### WHAT IS NEEDED
In the listing beneath this line, copy exactly the lines starting with the one containing "destruct (_ && negb" and going on through the one containing "as [K M (l & E & F)].".

### SOURCE MATERIAL
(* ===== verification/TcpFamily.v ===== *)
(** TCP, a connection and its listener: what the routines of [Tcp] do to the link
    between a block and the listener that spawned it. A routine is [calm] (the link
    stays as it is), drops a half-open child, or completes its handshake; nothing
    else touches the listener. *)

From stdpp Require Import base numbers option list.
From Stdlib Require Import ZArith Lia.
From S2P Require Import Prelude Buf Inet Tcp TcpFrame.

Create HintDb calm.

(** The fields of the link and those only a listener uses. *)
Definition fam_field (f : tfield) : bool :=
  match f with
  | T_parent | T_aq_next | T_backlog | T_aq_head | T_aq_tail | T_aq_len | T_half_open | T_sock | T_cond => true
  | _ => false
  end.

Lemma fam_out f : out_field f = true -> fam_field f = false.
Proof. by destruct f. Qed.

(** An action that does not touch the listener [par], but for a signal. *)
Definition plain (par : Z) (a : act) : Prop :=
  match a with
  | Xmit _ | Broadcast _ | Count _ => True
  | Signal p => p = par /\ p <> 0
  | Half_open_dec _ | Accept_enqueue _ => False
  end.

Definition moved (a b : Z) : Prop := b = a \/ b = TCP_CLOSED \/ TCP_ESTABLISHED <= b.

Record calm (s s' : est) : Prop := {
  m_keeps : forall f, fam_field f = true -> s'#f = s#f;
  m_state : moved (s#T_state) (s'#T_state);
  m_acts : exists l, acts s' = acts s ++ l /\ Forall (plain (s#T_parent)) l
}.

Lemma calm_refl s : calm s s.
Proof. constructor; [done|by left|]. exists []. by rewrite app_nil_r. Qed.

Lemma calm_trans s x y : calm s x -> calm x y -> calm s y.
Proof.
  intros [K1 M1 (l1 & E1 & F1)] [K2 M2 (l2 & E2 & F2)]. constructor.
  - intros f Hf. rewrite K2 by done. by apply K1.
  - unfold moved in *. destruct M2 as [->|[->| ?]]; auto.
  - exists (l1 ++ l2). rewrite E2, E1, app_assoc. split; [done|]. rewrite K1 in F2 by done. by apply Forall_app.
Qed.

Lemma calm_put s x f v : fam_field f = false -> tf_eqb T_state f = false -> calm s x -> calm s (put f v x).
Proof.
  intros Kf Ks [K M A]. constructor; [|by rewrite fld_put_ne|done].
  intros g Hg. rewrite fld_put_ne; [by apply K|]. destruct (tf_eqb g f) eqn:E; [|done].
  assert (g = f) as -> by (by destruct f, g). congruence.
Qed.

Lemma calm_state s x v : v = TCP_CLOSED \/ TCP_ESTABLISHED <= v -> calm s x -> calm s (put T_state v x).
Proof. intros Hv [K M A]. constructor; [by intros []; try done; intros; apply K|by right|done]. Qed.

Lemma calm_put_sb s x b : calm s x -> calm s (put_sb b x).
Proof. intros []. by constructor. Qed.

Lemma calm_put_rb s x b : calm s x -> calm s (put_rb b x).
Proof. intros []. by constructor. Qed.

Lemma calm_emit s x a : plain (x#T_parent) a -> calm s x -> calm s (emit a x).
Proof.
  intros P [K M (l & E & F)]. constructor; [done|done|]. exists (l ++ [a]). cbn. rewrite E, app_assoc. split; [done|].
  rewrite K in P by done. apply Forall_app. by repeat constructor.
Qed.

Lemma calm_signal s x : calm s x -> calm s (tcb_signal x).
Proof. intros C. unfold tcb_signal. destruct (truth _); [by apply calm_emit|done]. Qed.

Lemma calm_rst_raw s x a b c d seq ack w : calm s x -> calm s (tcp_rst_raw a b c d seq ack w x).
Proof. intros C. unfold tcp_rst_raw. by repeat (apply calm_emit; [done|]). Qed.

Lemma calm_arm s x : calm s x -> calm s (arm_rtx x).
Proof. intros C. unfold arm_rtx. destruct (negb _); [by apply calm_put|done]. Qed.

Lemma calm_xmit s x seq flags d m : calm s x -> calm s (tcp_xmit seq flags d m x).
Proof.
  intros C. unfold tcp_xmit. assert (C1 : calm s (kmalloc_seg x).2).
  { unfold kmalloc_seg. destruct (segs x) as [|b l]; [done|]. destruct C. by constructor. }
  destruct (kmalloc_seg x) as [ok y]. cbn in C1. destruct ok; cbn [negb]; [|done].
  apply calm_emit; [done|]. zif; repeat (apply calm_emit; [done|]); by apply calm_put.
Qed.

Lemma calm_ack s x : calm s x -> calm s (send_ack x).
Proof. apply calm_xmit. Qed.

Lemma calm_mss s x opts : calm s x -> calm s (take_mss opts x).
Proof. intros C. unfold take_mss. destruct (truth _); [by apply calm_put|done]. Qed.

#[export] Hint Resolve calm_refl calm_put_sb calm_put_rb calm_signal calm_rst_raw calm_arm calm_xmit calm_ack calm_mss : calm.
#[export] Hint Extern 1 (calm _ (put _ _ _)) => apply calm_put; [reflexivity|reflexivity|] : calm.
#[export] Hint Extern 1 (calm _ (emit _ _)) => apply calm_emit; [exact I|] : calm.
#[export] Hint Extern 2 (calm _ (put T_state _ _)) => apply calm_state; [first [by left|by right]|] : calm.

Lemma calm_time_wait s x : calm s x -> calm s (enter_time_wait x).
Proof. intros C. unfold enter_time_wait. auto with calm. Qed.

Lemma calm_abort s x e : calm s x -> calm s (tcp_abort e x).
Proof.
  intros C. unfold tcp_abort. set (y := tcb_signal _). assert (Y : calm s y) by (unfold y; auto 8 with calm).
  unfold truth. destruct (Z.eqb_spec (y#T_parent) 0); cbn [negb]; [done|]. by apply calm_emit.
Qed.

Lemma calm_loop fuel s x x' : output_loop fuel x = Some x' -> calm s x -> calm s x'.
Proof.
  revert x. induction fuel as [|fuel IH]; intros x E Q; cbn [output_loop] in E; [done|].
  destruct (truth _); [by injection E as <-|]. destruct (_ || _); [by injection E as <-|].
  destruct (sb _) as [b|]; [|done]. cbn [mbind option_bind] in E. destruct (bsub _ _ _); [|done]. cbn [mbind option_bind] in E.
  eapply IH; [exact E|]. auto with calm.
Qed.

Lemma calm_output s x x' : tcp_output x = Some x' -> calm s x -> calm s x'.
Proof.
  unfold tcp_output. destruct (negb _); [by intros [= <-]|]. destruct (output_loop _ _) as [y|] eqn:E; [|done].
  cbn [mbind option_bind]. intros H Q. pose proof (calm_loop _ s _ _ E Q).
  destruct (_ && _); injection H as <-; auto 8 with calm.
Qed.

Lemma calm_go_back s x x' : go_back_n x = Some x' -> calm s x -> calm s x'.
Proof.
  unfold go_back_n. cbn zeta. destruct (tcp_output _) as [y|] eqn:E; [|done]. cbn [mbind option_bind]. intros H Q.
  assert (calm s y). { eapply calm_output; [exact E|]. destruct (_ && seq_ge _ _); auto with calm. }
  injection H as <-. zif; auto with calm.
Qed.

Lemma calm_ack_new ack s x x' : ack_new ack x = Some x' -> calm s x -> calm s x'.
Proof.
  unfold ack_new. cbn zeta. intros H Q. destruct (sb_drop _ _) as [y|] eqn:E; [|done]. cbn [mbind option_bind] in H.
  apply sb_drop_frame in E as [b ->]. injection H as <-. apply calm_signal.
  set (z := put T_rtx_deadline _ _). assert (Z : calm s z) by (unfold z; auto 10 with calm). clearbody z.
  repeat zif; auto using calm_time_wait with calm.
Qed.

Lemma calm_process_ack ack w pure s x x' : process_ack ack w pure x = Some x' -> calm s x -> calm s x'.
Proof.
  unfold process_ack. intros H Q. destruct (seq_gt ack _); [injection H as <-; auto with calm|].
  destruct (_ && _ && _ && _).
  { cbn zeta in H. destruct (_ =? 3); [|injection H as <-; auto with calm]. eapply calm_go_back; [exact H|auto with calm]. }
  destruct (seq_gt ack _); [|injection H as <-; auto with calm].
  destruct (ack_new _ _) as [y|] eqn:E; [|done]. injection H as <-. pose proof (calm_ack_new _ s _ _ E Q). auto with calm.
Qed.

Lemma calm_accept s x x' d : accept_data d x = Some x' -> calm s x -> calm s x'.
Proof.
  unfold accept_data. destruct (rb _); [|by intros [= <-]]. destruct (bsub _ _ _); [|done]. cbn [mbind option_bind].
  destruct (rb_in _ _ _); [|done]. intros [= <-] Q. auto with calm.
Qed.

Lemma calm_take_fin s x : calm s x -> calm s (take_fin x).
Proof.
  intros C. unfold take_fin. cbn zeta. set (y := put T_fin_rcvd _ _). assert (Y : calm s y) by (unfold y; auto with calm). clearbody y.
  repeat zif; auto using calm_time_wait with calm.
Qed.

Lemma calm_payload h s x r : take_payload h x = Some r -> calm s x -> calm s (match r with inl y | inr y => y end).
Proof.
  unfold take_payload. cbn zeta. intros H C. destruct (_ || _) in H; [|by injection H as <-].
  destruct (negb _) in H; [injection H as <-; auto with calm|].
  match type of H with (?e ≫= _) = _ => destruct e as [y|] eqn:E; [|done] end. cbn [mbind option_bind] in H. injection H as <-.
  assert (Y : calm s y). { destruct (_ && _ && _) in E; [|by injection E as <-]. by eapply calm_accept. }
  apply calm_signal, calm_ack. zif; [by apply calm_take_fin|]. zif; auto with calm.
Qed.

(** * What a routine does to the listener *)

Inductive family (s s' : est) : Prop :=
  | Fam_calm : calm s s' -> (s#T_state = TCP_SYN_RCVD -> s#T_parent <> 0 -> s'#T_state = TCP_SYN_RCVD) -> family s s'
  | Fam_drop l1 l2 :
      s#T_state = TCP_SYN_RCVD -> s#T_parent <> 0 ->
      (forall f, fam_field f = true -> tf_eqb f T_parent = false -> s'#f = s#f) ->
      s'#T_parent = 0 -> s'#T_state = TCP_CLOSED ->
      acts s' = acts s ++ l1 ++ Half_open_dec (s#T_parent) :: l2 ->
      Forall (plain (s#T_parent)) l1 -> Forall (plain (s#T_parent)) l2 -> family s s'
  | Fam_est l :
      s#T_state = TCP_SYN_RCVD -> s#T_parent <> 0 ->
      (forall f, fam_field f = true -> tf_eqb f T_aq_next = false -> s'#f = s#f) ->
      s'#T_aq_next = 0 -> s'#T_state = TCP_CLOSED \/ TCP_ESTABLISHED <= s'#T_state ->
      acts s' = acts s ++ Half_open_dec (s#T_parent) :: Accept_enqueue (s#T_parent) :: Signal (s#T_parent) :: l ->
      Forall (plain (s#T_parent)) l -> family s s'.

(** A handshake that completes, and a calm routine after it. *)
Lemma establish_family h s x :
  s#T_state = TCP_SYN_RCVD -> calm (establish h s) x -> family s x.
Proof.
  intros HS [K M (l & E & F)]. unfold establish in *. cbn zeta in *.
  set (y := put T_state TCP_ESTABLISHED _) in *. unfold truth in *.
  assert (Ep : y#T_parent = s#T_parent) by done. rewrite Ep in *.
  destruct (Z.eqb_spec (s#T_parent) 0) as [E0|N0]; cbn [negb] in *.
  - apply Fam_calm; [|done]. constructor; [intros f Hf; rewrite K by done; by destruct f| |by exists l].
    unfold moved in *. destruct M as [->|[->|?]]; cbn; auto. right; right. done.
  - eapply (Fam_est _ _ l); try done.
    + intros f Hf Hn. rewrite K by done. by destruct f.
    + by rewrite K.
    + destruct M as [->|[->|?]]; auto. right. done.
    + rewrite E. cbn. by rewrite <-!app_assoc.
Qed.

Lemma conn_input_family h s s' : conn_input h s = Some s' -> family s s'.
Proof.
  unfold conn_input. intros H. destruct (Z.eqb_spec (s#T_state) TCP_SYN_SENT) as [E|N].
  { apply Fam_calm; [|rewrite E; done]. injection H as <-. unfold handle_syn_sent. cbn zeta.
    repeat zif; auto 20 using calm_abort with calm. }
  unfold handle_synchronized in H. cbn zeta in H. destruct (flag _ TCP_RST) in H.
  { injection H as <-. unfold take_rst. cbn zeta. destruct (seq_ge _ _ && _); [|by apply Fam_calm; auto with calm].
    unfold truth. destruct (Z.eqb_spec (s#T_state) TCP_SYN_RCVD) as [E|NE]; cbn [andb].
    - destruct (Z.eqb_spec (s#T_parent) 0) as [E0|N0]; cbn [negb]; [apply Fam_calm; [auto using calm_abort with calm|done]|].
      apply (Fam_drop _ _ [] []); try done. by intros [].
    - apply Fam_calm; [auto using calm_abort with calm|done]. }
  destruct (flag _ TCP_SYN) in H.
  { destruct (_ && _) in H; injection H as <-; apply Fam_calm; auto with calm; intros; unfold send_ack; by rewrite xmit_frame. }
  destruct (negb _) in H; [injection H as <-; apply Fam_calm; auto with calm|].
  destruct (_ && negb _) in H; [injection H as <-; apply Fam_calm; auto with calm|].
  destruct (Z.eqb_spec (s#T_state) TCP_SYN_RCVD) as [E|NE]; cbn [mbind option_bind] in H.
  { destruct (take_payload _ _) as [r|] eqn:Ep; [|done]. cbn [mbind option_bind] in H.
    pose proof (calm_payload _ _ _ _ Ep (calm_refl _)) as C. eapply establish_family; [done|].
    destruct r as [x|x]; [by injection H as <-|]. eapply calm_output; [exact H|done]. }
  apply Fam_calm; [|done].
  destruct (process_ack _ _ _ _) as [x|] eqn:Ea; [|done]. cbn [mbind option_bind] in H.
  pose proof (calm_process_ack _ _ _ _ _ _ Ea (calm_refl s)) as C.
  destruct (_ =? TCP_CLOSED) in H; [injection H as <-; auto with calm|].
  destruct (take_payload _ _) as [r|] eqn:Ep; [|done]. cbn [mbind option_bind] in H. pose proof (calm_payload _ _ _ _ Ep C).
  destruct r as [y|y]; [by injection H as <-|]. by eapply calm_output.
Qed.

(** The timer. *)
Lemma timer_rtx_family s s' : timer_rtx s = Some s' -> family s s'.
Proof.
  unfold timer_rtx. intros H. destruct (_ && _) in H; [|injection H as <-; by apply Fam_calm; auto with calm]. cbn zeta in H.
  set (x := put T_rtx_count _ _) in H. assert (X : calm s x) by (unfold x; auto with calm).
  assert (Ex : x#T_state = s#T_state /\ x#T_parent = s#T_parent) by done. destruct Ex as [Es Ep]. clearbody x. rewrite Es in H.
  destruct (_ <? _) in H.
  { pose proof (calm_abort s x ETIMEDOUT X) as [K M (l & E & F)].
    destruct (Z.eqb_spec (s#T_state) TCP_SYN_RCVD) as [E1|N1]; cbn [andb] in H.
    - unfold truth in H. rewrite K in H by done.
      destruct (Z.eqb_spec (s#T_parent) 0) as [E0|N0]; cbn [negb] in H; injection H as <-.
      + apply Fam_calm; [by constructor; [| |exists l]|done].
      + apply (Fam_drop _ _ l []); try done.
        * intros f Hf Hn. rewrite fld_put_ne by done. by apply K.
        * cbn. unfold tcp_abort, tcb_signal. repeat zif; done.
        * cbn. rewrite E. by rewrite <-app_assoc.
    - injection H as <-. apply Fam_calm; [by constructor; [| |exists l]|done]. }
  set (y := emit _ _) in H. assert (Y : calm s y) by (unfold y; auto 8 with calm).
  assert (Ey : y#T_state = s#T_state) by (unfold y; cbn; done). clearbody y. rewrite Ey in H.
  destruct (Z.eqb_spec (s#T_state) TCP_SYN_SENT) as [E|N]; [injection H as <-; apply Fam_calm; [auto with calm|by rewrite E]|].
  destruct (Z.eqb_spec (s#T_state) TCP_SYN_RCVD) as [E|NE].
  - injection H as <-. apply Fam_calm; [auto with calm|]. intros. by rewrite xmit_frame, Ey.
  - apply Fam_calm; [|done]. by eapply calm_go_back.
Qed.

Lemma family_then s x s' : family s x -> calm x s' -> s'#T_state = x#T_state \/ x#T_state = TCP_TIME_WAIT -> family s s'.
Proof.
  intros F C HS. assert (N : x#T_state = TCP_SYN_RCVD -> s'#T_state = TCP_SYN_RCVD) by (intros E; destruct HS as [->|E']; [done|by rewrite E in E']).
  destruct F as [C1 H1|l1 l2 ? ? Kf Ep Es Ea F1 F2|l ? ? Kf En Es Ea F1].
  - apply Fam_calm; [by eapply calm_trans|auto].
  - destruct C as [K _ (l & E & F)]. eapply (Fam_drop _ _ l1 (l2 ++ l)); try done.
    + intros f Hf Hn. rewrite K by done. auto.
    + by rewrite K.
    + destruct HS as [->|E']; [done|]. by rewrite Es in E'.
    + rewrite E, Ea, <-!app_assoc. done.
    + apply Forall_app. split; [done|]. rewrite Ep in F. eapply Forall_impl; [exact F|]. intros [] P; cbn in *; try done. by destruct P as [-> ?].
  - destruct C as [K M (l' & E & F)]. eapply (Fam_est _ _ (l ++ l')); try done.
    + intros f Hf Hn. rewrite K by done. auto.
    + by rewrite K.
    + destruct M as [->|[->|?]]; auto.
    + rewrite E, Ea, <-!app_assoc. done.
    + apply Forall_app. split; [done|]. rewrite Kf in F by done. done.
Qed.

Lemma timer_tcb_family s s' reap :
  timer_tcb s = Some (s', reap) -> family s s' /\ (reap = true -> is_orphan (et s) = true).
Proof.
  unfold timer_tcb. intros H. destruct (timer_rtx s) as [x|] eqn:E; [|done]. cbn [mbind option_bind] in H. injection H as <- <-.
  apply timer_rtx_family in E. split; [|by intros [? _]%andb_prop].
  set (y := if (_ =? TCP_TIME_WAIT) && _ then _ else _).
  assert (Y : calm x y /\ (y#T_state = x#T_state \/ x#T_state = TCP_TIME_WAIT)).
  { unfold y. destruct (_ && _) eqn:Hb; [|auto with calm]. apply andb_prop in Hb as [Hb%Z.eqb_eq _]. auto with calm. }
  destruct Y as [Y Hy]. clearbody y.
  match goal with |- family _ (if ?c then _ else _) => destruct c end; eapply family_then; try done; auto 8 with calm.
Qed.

### RESULT BELOW
  destruct (_ && negb _) in H; [injection H as <-; apply Fam_calm; auto with calm|].
  destruct (Z.eqb_spec (s#T_state) TCP_SYN_RCVD) as [E|NE]; cbn [mbind option_bind] in H.
  { destruct (take_payload _ _) as [r|] eqn:Ep; [|done]. cbn [mbind option_bind] in H.
    pose proof (calm_payload _ _ _ _ Ep (calm_refl _)) as C. eapply establish_family; [done|].
    destruct r as [x|x]; [by injection H as <-|]. eapply calm_output; [exact H|done]. }
  apply Fam_calm; [|done].
  destruct (process_ack _ _ _ _) as [x|] eqn:Ea; [|done]. cbn [mbind option_bind] in H.
  pose proof (calm_process_ack _ _ _ _ _ _ Ea (calm_refl s)) as C.
  destruct (_ =? TCP_CLOSED) in H; [injection H as <-; auto with calm|].
  destruct (take_payload _ _) as [r|] eqn:Ep; [|done]. cbn [mbind option_bind] in H. pose proof (calm_payload _ _ _ _ Ep C).
  destruct r as [y|y]; [by injection H as <-|]. by eapply calm_output.
Qed.

(** The timer. *)
Lemma timer_rtx_family s s' : timer_rtx s = Some s' -> family s s'.
Proof.
  unfold timer_rtx. intros H. destruct (_ && _) in H; [|injection H as <-; by apply Fam_calm; auto with calm]. cbn zeta in H.
  set (x := put T_rtx_count _ _) in H. assert (X : calm s x) by (unfold x; auto with calm).
  assert (Ex : x#T_state = s#T_state /\ x#T_parent = s#T_parent) by done. destruct Ex as [Es Ep]. clearbody x. rewrite Es in H.
  destruct (_ <? _) in H.
  { pose proof (calm_abort s x ETIMEDOUT X) as [K M (l & E & F)].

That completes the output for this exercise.